* Required action:
In the records that follow, show each line where the word "ltac" is present.

━━ Data for this exercise

(** A NUL within the array stops the checker: it never reads past it. *)
Lemma checkUTF8_step_safe s rest ix c k :
  Forall is_char s -> (s ++ 0 :: rest) !! ix = Some c -> c <> 0 ->
  (ix < length s)%nat ->
  exists r, checkUTF8_step (s ++ 0 :: rest) ix c = Some r /\
    (r = Some k -> (1 <= k)%nat /\ (ix + k <= length s)%nat).
Proof.
  intros Hs Hc Hc0 Hix. unfold checkUTF8_step, rd.
  assert (forall j, (j <= length s)%nat -> exists d, (s ++ 0 :: rest) !! j = Some d /\
    (Z.land d 0xc0 = 0x80 -> (j < length s)%nat)) as Hrd.
  { intros j Hj. destruct (decide (j < length s)%nat).
    - destruct (lookup_lt_is_Some_2 s j) as [d Hd]; [done|].
      exists d. rewrite lookup_app_l by done. done.
    - assert (j = length s) as -> by lia. exists 0.
      rewrite lookup_app_r, Nat.sub_diag by lia. split; [done|]. by cbn. }
  destruct (Z.land c 0x80 =? 0); [eexists; split; [done|]; intros [= <-]; lia|].
  destruct (Hrd (ix + 1)%nat ltac:(lia)) as (d1 & -> & Hd1). cbn [mbind option_bind].
  destruct (Z.eqb_spec (Z.land d1 0xc0) 0x80) as [E1|]; cbn [negb]; [|eexists; by split].
  specialize (Hd1 E1).
  case_match; [|eexists; split; [done|]; intros [= <-]; lia].
  destruct (Hrd (ix + 2)%nat ltac:(lia)) as (d2 & -> & Hd2). cbn [mbind option_bind].
  destruct (Z.eqb_spec (Z.land d2 0xc0) 0x80) as [E2|]; cbn [negb]; [|eexists; by split].
  specialize (Hd2 E2).
  case_match; [|eexists; split; [done|]; intros [= <-]; lia].
  case_match; [eexists; by split|].
  destruct (Hrd (ix + 3)%nat ltac:(lia)) as (d3 & -> & Hd3). cbn [mbind option_bind].
  destruct (Z.eqb_spec (Z.land d3 0xc0) 0x80) as [E3|]; cbn [negb]; [|eexists; by split].
  specialize (Hd3 E3). eexists; split; [done|]; intros [= <-]; lia.
Qed.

━━━━

* Output:
  destruct (Hrd (ix + 1)%nat ltac:(lia)) as (d1 & -> & Hd1). cbn [mbind option_bind].
  destruct (Hrd (ix + 2)%nat ltac:(lia)) as (d2 & -> & Hd2). cbn [mbind option_bind].
  destruct (Hrd (ix + 3)%nat ltac:(lia)) as (d3 & -> & Hd3). cbn [mbind option_bind].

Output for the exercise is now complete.